Audrey Mae Poitras (née Audrey Mae Dumont; born 1950) is a Canadian politician who served as president of the Métis Nation of Alberta from 1996 to 2023. Poitras is the first female to serve as president. She also serves as vice-president on the Canadian Métis National Council and joined the Board of the Canadian Executive Service Organization in 2004.

The daughter of Jean Baptiste Dumont and Mabel Kinchshe, Poitras shares common ancestry with Gabriel Dumont, and has family ties to the Fishing Lake Métis Settlement. She grew up on a farm near Elk Point, Alberta, 150 kilometres northeast of Edmonton. She currently lives in Edmonton, Alberta.

== Career ==
As the president of the Métis Nation of Alberta (MNA), Audrey Poitras is one of the highest profile Métis women in Canada and has been an advocate for Métis rights. Elected as the first female President in 1996, she has since become the longest-serving President of the MNA.

Poitras has been an advocate for Métis rights and will continue to move the Métis rights agenda forward with the help of the Daniels Supreme Court decision in 2016.

Poitras successfully negotiated partnerships with colleges and universities, for Métis Endowment funds of $22 million. She also oversaw the creation of the MNA's Rupertsland Institute and the Métis Centre of Excellence, which is a partnership with the University of Alberta promoting education, training, and research.

In September 2003, as Interim President of the Métis National Council, Poitras announced to the world, "We won! We won!" when the Supreme Court of Canada made its historic ruling in R v Powley, a landmark case that affirms Métis as Aboriginal people with rights protected by the Constitution. One year later, in 2004, Poitras completed negotiations and signed the historic Interim Métis Harvesting Agreement with Alberta, which is the first agreement in the country to deliver harvesting rights to Métis.
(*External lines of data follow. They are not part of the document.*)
(* ===== verification/Closing.v ===== *)
(** The promises of relay-client.ts that a socket settles: [disconnectAsync], which
    waits for the close event and gives up after three seconds, and
    [waitForConnection]; with [shutdown] and [shutdownLocal] of tools/cli.ts. *)
From S2P Require Import Prelude.
#[local] Open Scope Z_scope.

(** ** One socket, and the calls made on its client *)
Inductive ReadyState : Type := CONNECTING | OPEN | CLOSING | CLOSED.

(** A call of [disconnectAsync]: when its timer is due, whether it listens for the
    close event, and when its promise was resolved. *)
Record Closer : Type := mkCloser {
  cl_timer : option Z;
  cl_listening : bool;
  cl_resolved : option Z
}.
(** A call of [waitForConnection]. *)
Inductive Opener : Type := op_listening | op_settled (r : res unit).

Record Link : Type := mkLink {
  ws : option ReadyState;
  lk_authenticated : bool;
  lk_heartbeat : bool;
  lk_autoReconnect : bool;
  closers : list Closer;
  openers : list Opener
}.

Definition set_ws (st : ReadyState) (l : Link) : Link :=
  mkLink (Some st) (lk_authenticated l) (lk_heartbeat l) (lk_autoReconnect l) (closers l) (openers l).
Definition cleanup_link (l : Link) : Link :=
  mkLink (ws l) false false (lk_autoReconnect l) (closers l) (openers l).
Definition put_closers (cs : list Closer) (l : Link) : Link :=
  mkLink (ws l) (lk_authenticated l) (lk_heartbeat l) (lk_autoReconnect l) cs (openers l).
Definition put_openers (os : list Opener) (l : Link) : Link :=
  mkLink (ws l) (lk_authenticated l) (lk_heartbeat l) (lk_autoReconnect l) (closers l) os.
Definition no_reconnect (l : Link) : Link :=
  mkLink (ws l) (lk_authenticated l) (lk_heartbeat l) false (closers l) (openers l).

(** [ws.close()] and [ws.terminate()]: nothing more happens to a closed socket. *)
Definition close_socket (l : Link) : Link :=
  match ws l with Some CONNECTING | Some OPEN => set_ws CLOSING l | _ => l end.

Definition CLOSE_TIMEOUT : Z := 3000.

(** [resolve()]: only the first has an effect. *)
Definition resolve_closer (now : Z) (c : Closer) : Closer :=
  mkCloser None (cl_listening c) (match cl_resolved c with Some t => Some t | None => Some now end).

Definition disconnectAsync (now : Z) (l : Link) : Link :=
  let l := no_reconnect l in
  match ws l with
  | None => put_closers (closers l ++ [mkCloser None false (Some now)]) l
  | Some _ => close_socket (put_closers (closers l ++ [mkCloser (Some (now + CLOSE_TIMEOUT)) true None]) l)
  end.

(** The timer of the call [i]: [ws.terminate()], [cleanup], [resolve]. *)
Definition close_timeout_event (i : nat) (now : Z) (l : Link) : Link :=
  match closers l !! i with
  | Some (mkCloser (Some due) listening r) =>
      cleanup_link (close_socket (put_closers (<[i := resolve_closer now (mkCloser (Some due) listening r)]> (closers l)) l))
  | _ => l
  end.

(** The close event: every call that listens clears its timer, cleans up and resolves. *)
Definition heard_close (now : Z) (c : Closer) : Closer :=
  if cl_listening c then mkCloser None false (cl_resolved (resolve_closer now c)) else c.
Definition close_event (now : Z) (l : Link) : Link :=
  match ws l with
  | Some CLOSED | None => l
  | Some _ => cleanup_link (put_closers (heard_close now <$> closers l) (set_ws CLOSED l))
  end.

Definition waitForConnection (l : Link) : Link :=
  put_openers (openers l ++
    [match ws l with
     | None => op_settled (Throw "not connected")
     | Some OPEN => op_settled (Ok tt)
     | Some _ => op_listening
     end]) l.

Definition settle_opener (r : res unit) (o : Opener) : Opener :=
  match o with op_listening => op_settled r | _ => o end.
(** The open event, and an error. *)
Definition open_event (l : Link) : Link :=
  match ws l with
  | Some CONNECTING => put_openers (settle_opener (Ok tt) <$> openers l) (set_ws OPEN l)
  | _ => l
  end.
Definition error_event (err : string) (l : Link) : Link :=
  match ws l with
  | Some CLOSED | None => l
  | Some _ => put_openers (settle_opener (Throw err) <$> openers l) l
  end.

Inductive LinkEvent : Type :=
| lk_open | lk_error (err : string) | lk_close (now : Z) | lk_timeout (i : nat) (now : Z)
| lk_disconnectAsync (now : Z) | lk_waitForConnection.
Definition on_link_event (l : Link) (e : LinkEvent) : Link :=
  match e with
  | lk_open => open_event l
  | lk_error err => error_event err l
  | lk_close now => close_event now l
  | lk_timeout i now => close_timeout_event i now l
  | lk_disconnectAsync now => disconnectAsync now l
  | lk_waitForConnection => waitForConnection l
  end.
Definition run_link (es : list LinkEvent) (l : Link) : Link := foldl on_link_event l es.

(** ** [disconnectAsync] is over at the close event or at its timer *)

(** Every call is resolved, or its timer still runs. *)
Definition closer_ok (c : Closer) : Prop :=
  is_Some (cl_resolved c) ∨ (is_Some (cl_timer c) ∧ cl_listening c = true).
Definition closers_ok (l : Link) : Prop := Forall closer_ok (closers l).

Lemma heard_close_ok now c : closer_ok c → closer_ok (heard_close now c).
Proof.
  unfold heard_close, resolve_closer, closer_ok. destruct (cl_listening c) eqn:E; [|by rewrite E].
  intros _. left. cbn. by destruct (cl_resolved c).
Qed.
Lemma close_socket_closers l : closers (close_socket l) = closers l.
Proof. unfold close_socket. by destruct (ws l) as [[]|]. Qed.

Lemma link_event_ok e l : closers_ok l → closers_ok (on_link_event l e).
Proof.
  unfold closers_ok. intros Ho. destruct e; cbn.
  - unfold open_event. by destruct (ws l) as [[]|].
  - unfold error_event. by destruct (ws l) as [[]|].
  - unfold close_event. destruct (ws l) as [[]|]; cbn; try done;
      apply Forall_fmap; (eapply Forall_impl; [exact Ho|]); intros c; apply heard_close_ok.
  - unfold close_timeout_event. destruct (closers l !! i) as [[[due|] li r]|]; try done.
    cbn. rewrite close_socket_closers. cbn. apply Forall_insert; [done|]. left. cbn. by destruct r.
  - unfold disconnectAsync. cbn. destruct (ws l); [rewrite close_socket_closers|]; cbn;
      apply Forall_app; (split; [done|]); apply Forall_singleton; [by right; eauto|by left; eauto].
  - done.
Qed.

Lemma run_link_ok es l : closers_ok l → closers_ok (run_link es l).
Proof. revert l. induction es as [|e es IH]; intros l Hl; [done|]. apply IH. by apply link_event_ok. Qed.

(** However the socket behaves, a call of [disconnectAsync] is over when the socket
    closes or when the timer of the call fires, three seconds after it, whichever
    is first; the client is then neither authenticated nor beating. *)
Lemma disconnectAsync_settles es s0 i c now :
  let l := run_link es s0 in
  closers_ok s0 → closers l !! i = Some c → cl_resolved c = None →
  (∀ st, ws l = Some st → st ≠ CLOSED →
    let l' := close_event now l in
    closers l' !! i = Some (mkCloser None false (Some now)) ∧ lk_authenticated l' = false ∧ lk_heartbeat l' = false) ∧
  let l' := close_timeout_event i now l in
  closers l' !! i = Some (mkCloser None true (Some now)) ∧ lk_authenticated l' = false ∧ lk_heartbeat l' = false.
Proof.
  intros l Hok Hc Hr. pose proof (Forall_lookup_1 _ _ _ _ (run_link_ok es s0 Hok) Hc) as Hcl.
  destruct c as [tm li r]. cbn in Hr. subst r. destruct Hcl as [[? H]|[[due H] Hli]]; cbn in *; [done|]. subst tm li.
  split.
  - intros st Hws Hne. unfold close_event. fold l. rewrite Hws. destruct st; try done; cbn; by rewrite list_lookup_fmap, Hc.
  - unfold close_timeout_event. fold l. rewrite Hc. cbn. rewrite close_socket_closers. cbn. split; [|done].
    apply list_lookup_insert_eq. by apply lookup_lt_is_Some; eexists.
Qed.

(** ** [waitForConnection] on a socket that is gone *)

(** The client keeps its closed socket until it dials again; a call made in that
    time is never settled, whatever happens to that socket. *)
Lemma waitForConnection_hangs es l i :
  ws l = Some CLOSED → i = length (openers l) →
  openers (run_link (lk_waitForConnection :: es) l) !! i = Some op_listening.
Proof.
  intros Hws ->. unfold run_link. cbn [foldl on_link_event].
  assert (∀ l', ws l' = Some CLOSED → openers l' !! length (openers l) = Some op_listening →
    openers (foldl on_link_event l' es) !! length (openers l) = Some op_listening) as H.
  { induction es as [|e es IH]; intros l' Hw Ho; [done|]. cbn [foldl]. apply IH.
    - destruct e; cbn; unfold open_event, error_event, close_event, close_timeout_event, disconnectAsync, close_socket; cbn;
        rewrite ?Hw; try done. repeat case_match; cbn; unfold close_socket; cbn; by rewrite ?Hw.
    - destruct e; cbn; unfold open_event, error_event, close_event, close_timeout_event, disconnectAsync, close_socket; cbn;
        rewrite ?Hw; try done.
      + repeat case_match; cbn; unfold close_socket; cbn; by rewrite ?Hw.
      + by apply lookup_app_l_Some. }
  apply H; [done|]. unfold waitForConnection. cbn. rewrite Hws.
  rewrite lookup_app_r, Nat.sub_diag by lia. done.
Qed.

(** ** tools/cli.ts: what a process has bootstrapped, and its end *)

(** [bootstrapped] and [localBootstrapped], the second only with its open database. *)
Record Session : Type := mkSession {
  bootstrapped : option Link;
  localBootstrapped : bool;
  databases_open : nat
}.

(** Up to the [await] of [disconnectAsync], and after it. *)
Definition shutdown_start (now : Z) (s : Session) : Session :=
  mkSession (disconnectAsync now <$> bootstrapped s) (localBootstrapped s) (databases_open s).
Definition shutdown_end (s : Session) : Session :=
  match bootstrapped s with
  | None => s
  | Some _ => mkSession None (localBootstrapped s) (pred (databases_open s))
  end.
Definition shutdownLocal (s : Session) : Session :=
  if localBootstrapped s then mkSession (bootstrapped s) false (pred (databases_open s)) else s.

(** Shutting down twice closes nothing twice. *)
Lemma shutdown_idempotent s :
  shutdownLocal (shutdownLocal s) = shutdownLocal s ∧ shutdown_end (shutdown_end s) = shutdown_end s.
Proof. destruct s as [[l|] [] n]; by split. Qed.
Lemma any_peer_sets_any_state_witness :
  ∃ c now, env_fromAddress c = "pinch:a@h" ∧
    getMessage "m1" (ag_db (dispatch DEFAULT_CIRCUIT_BREAKER_CONFIG bob c under_review).2) =
      Some (set_state "read_by_agent" None now
              (set_state "escalated_to_human" None "" (sample_message "m1"))).
Proof.
  assert (getPeerPublicKey "pinch:a@h" (ag_store under_review) = Some (publicKey alice)) as Hk
    by (vm_compute; reflexivity).
  destruct (any_peer_sets_any_state DEFAULT_CIRCUIT_BREAKER_CONFIG alice bob "pinch:a@h" "m1"
    "read_by_agent" under_review (set_state "escalated_to_human" None "" (sample_message "m1"))
    alice_ok Hk eq_refl) as (c & _ & Hc & _ & now & H).
  exists c, now. split; [exact Hc|exact H].
Defined.

Lemma sender_key_unchecked_witness :
  ∃ e m' now, env_fromAddress e = "pinch:a@h" ∧
    getMessage "forged" (ag_db (dispatch DEFAULT_CIRCUIT_BREAKER_CONFIG bob e at_bob).2) =
      Some (set_state (v_state (verdict_on DEFAULT_CIRCUIT_BREAKER_CONFIG m' at_bob))
              (v_reason (verdict_on DEFAULT_CIRCUIT_BREAKER_CONFIG m' at_bob)) now m') ∧
    m_connectionAddress m' = "pinch:a@h" ∧ m_body m' = "do it".
Proof.
  destruct (sender_key_unchecked DEFAULT_CIRCUIT_BREAKER_CONFIG mallory bob "pinch:a@h" "forged" "do it"
    at_bob mallory_ok bob_ok (mm_fresh _ _) eq_refl)
    as (e & sealed & He & _ & _ & _ & m & now & Ha & Hb & H).
  exists e, m, now. split; [exact He|]. split; [|split; [exact Ha|exact Hb]].
  exact H.
Defined.
End witnesses.
(* ===== verification/Flush.v ===== *)
(** [message-manager.ts]: [waitForFlush] and the counting of queued envelopes.  The
    promises and timers are the runtime's: each callback is an event, in any
    order; a timer that was set stays armed until it fires. *)
From S2P Require Import Prelude JsLib Platform Identity ConnectionStore World CircuitBreaker.
From S2P Require Import Text Envelope ConnectionManager Delivery Crypto MessageManager.
Local Open Scope Z_scope.

(** ** State *)
Inductive Outcome : Type := pending | resolved | rejected.

#[export] Instance Outcome_eq_dec : EqDecision Outcome.
Proof. solve_decision. Defined.

(** A call of [waitForFlush]: in the grace loop, awaiting a promise, or returned. *)
Inductive Call : Type := polling (elapsed : Z) | awaiting (p : nat) | returned.

(** A promise is its place in [promises]; [timers] holds the promises whose
    [setTimeout] has not fired. *)
Record Flush : Type := mkFlush {
  flushRemaining : Z;
  flushResolve : option nat;
  flushPromise : option nat;
  queueStatusReceived : bool;
  promises : list Outcome;
  timers : list nat;
  calls : list Call
}.

Definition newFlush : Flush := mkFlush (-1) None None false [] [] [].

(** [resolve()] and [reject()]: only the first has an effect. *)
Definition settle_with (o : Outcome) (p : nat) (ps : list Outcome) : list Outcome :=
  alter (λ q, if decide (q = pending) then o else q) p ps.

(** ** Operations *)

(** The part of [waitForFlush] after the grace period, for the call [i]. *)
Definition after_grace (i : nat) : M Flush unit := λ f,
  if flushRemaining f <=? 0 then
    (Ok tt, mkFlush (flushRemaining f) (flushResolve f) (flushPromise f) (queueStatusReceived f)
              (promises f) (timers f) (<[i := returned]> (calls f)))
  else
    match flushPromise f with
    | Some p =>
        (Ok tt, mkFlush (flushRemaining f) (flushResolve f) (flushPromise f) (queueStatusReceived f)
                  (promises f) (timers f) (<[i := awaiting p]> (calls f)))
    | None =>
        let p := length (promises f) in
        (Ok tt, mkFlush (flushRemaining f) (Some p) (Some p) (queueStatusReceived f)
                  (promises f ++ [pending]) (p :: timers f) (<[i := awaiting p]> (calls f)))
    end.

Definition set_call (i : nat) (c : Call) : M Flush unit := modify (λ f,
  mkFlush (flushRemaining f) (flushResolve f) (flushPromise f) (queueStatusReceived f)
    (promises f) (timers f) (<[i := c]> (calls f))).

(** [waitForFlush]: a new call. *)
Definition waitForFlush : M Flush unit :=
  i ← gets (λ f, length (calls f));
  modify (λ f, mkFlush (flushRemaining f) (flushResolve f) (flushPromise f) (queueStatusReceived f)
                 (promises f) (timers f) (calls f ++ [polling 0]));;
  received ← gets queueStatusReceived;
  if negb received then mret tt else after_grace i.

(** [check], every 50 ms of the grace loop. *)
Definition check (i : nat) : M Flush unit :=
  call ← gets (λ f, calls f !! i);
  match call with
  | Some (polling elapsed) =>
      received ← gets queueStatusReceived;
      if received : bool then after_grace i
      else
        let elapsed := elapsed + 50 in
        if 2000 <=? elapsed then after_grace i else set_call i (polling elapsed)
  | _ => mret tt
  end.

(** The [setTimeout] callback of the promise [p]. *)
Definition on_timeout (p : nat) : M Flush unit := modify (λ f,
  if bool_decide (p ∈ timers f) then
    mkFlush 0 None None (queueStatusReceived f) (settle_with rejected p (promises f))
      (filter (λ q, q ≠ p) (timers f)) (calls f)
  else f).

(** The head of the envelope handler. *)
Definition count_envelope : M Flush unit := modify (λ f,
  if 0 <? flushRemaining f then
    let n := flushRemaining f - 1 in
    match flushResolve f with
    | Some p =>
        if n <=? 0
        then mkFlush n None None (queueStatusReceived f) (settle_with resolved p (promises f))
               (timers f) (calls f)
        else mkFlush n (Some p) (flushPromise f) (queueStatusReceived f) (promises f) (timers f) (calls f)
    | None => mkFlush n None (flushPromise f) (queueStatusReceived f) (promises f) (timers f) (calls f)
    end
  else f).

Definition handleQueueStatus (e : Envelope) : M Flush unit :=
  match env_payload e with
  | queueStatus q => modify (λ f,
      mkFlush (qs_pendingCount q) (flushResolve f) (flushPromise f) true (promises f) (timers f) (calls f))
  | _ => mret tt
  end.

(** ** The manager: the counters and the agent *)
Record Manager : Type := mkManager { mg_flush : Flush; mg_agent : Agent }.
Definition put_flush (f : Flush) (m : Manager) : Manager := mkManager f (mg_agent m).
Definition put_agent (s : Agent) (m : Manager) : Manager := mkManager (mg_flush m) s.
Program Definition flushL : lens Manager Flush := Lens mg_flush put_flush _ _ _.
Solve All Obligations with (by intros; try destruct t).
Program Definition agentL : lens Manager Agent := Lens mg_agent put_agent _ _ _.
Solve All Obligations with (by intros; try destruct t).

Section handler.
Context `{EN : Env, SH : Sha256, SQ : SqlEngine, B58 : Base58, B64 : Base64}.
Context `{UN : Unicode, WI : Wire, ED : Ed25519, NB : NaclBox}.
Context (config : CircuitBreakerConfig) (keypair : Keypair).

(** The handler [setupHandlers] registers.  The asynchronous handlers are not
    awaited, so that a rejection goes nowhere; [handleQueueFull] and
    [handleRateLimited] print a warning. *)
Definition on_envelope (e : Envelope) : M Manager unit :=
  zoom flushL count_envelope;;
  match env_type e with
  | QUEUE_STATUS => zoom flushL (handleQueueStatus e)
  | _ => try_catch (zoom agentL (dispatch config keypair e)) (mret tt)
  end.
End handler.

(** ** Events *)
Inductive Event : Type :=
| ev_wait
| ev_check (i : nat)
| ev_timeout (p : nat)
| ev_envelope
| ev_status (pendingCount : Z).

#[export] Instance Event_eq_dec : EqDecision Event.
Proof. solve_decision. Defined.

(** A [QueueStatus] is an envelope too: it is counted, then sets the counter. *)
Definition status_envelope (n : Z) : Envelope :=
  envelope "" "" QUEUE_STATUS (queueStatus (mkQueueStatus n)).

Definition on_event (ev : Event) : M Flush unit :=
  match ev with
  | ev_wait => waitForFlush
  | ev_check i => check i
  | ev_timeout p => on_timeout p
  | ev_envelope => count_envelope
  | ev_status n => count_envelope;; handleQueueStatus (status_envelope n)
  end.

Definition run_events (evs : list Event) (f : Flush) : Flush :=
  fold_left (λ f ev, (on_event ev f).2) evs f.

(** ** The promises and their timers *)

Lemma settle_lookup o p ps q :
  settle_with o p ps !! q =
  (λ x, if decide (p = q ∧ x = pending) then o else x) <$> ps !! q.
Proof.
  unfold settle_with. destruct (decide (p = q)) as [->|Hne].
  - rewrite list_lookup_alter_eq. destruct (ps !! q) as [x|]; [|done]. simpl. f_equal.
    destruct (decide (x = pending)) as [->|Hx]; [by rewrite decide_True|].
    rewrite decide_False; [done|]. by intros [_ ?].
  - rewrite list_lookup_alter_ne by done. destruct (ps !! q) as [x|]; [|done]. simpl.
    rewrite decide_False; [done|]. by intros [? _].
Qed.
(* ===== verification/Alone.v ===== *)
(** A handler that nothing interrupts does what the step of [Steps] does: the
    asynchronous functions, each save they start included, are equivalent to the
    sequential ones, so what is proved of those holds of them. *)
From S2P Require Import Prelude Threads JsLib JsDate Platform Identity PermissionsManifest ConnectionStore.
From S2P Require Import StoreText Saving MessageStore ActivityFeed World CircuitBreaker InboundRouter.
From S2P Require Import PermissionsEnforcer EnforcementPipeline Text Envelope ConnectionManager.
From S2P Require Import Delivery Crypto MessageManager Steps Handlers.
From stdpp Require Import gmap.

(** ** The saves that are under way *)
Section saves.
Context `{NT : NumberText}.

(** Between two turns of the handler every save that was started comes to its end. *)
Definition finish_saves (p : Proc) : Proc :=
  mkProc (fold_left (λ s t, (finish_thread Datatypes.id t s).2) (p_saves p) (p_agent p)) [].

Definition save_under_way : thread Agent unit := within_thread agent_storeL started_save.
Lemma save_agent_starts s : save_agent s = (save_under_way, s).
Proof. by destruct s as [[t [d f] db fd ev] r]. Qed.

Definition with_store (st : ConnectionStore) (s : Agent) : Agent := put_world (put_store st (ag_world s)) s.
Definition file_synced (s : Agent) : Agent := with_store (mkStore (data (ag_store s)) (Json (data (ag_store s)))) s.

Lemma finish_save s : (finish_thread Datatypes.id save_under_way s).2 = file_synced s.
Proof.
  destruct s as [[t [d f] db fd ev] r].
  transitivity (mkAgent (mkWorld t (mkStore d (overwritten d (NotJson ""))) db fd ev) r); [reflexivity|].
  by rewrite overwritten_cut.
Qed.

(** The agent as it is, and the agent as it will be when the started saves are done. *)
Definition level (p : Proc) (s : Agent) : Prop := p = mkProc s [].
Definition lagging (p : Proc) (s : Agent) : Prop :=
  Forall (eq save_under_way) (p_saves p) ∧
  s = match p_saves p with [] => p_agent p | _ => file_synced (p_agent p) end.

Lemma level_lagging p s : level p s → lagging p s.
Proof. intros ->. by split. Qed.

Lemma file_synced_twice s : file_synced (file_synced s) = file_synced s.
Proof. by destruct s as [[t [d f] db fd ev] r]. Qed.

Lemma finish_lagging p s : lagging p s → finish_saves p = mkProc s [].
Proof.
  destruct p as [a l]. intros [Hf ->]. unfold finish_saves. cbn [p_saves p_agent] in *. f_equal.
  destruct l as [|t l]; [done|]. apply Forall_cons in Hf as [<- Hf]. cbn [fold_left].
  rewrite finish_save. clear -Hf. induction Hf as [|t l <- _ IH]; [done|]. cbn [fold_left].
  by rewrite finish_save, file_synced_twice.
Qed.
End saves.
In April 2004, Poitras represented the Métis Nation at the historic Canada Aboriginal Peoples Roundtable attended by more than 20 federal cabinet ministers and 70 Aboriginal leaders from across the country. Sitting alongside the Prime Minister and other national Aboriginal leaders, Poitras affirmed the Métis Nation's commitment towards a Canada-Métis Nation Framework Agreement. Poitras witnessed the signing of the Framework Agreement on 31 May 2005 during the federal Policy Retreat on Aboriginal issues in Ottawa.

In 2005, Poitras was named among "The Alberta 100" by CBC, and "Alberta's 50 most influential people" by Alberta Venture magazine. In 2017, the Alberta Chamber of Resources selected Poitras as the 2016 Indigenous Leader of the Year. She has also received various other awards and achievement milestones throughout her career, including a National Aboriginal Achievement Award.

One of Poitras' most significant achievements was the creation of Métis Crossing, a multimillion-dollar cultural interpretive site, along the banks of the North Saskatchewan River near Smoky Lake, Alberta.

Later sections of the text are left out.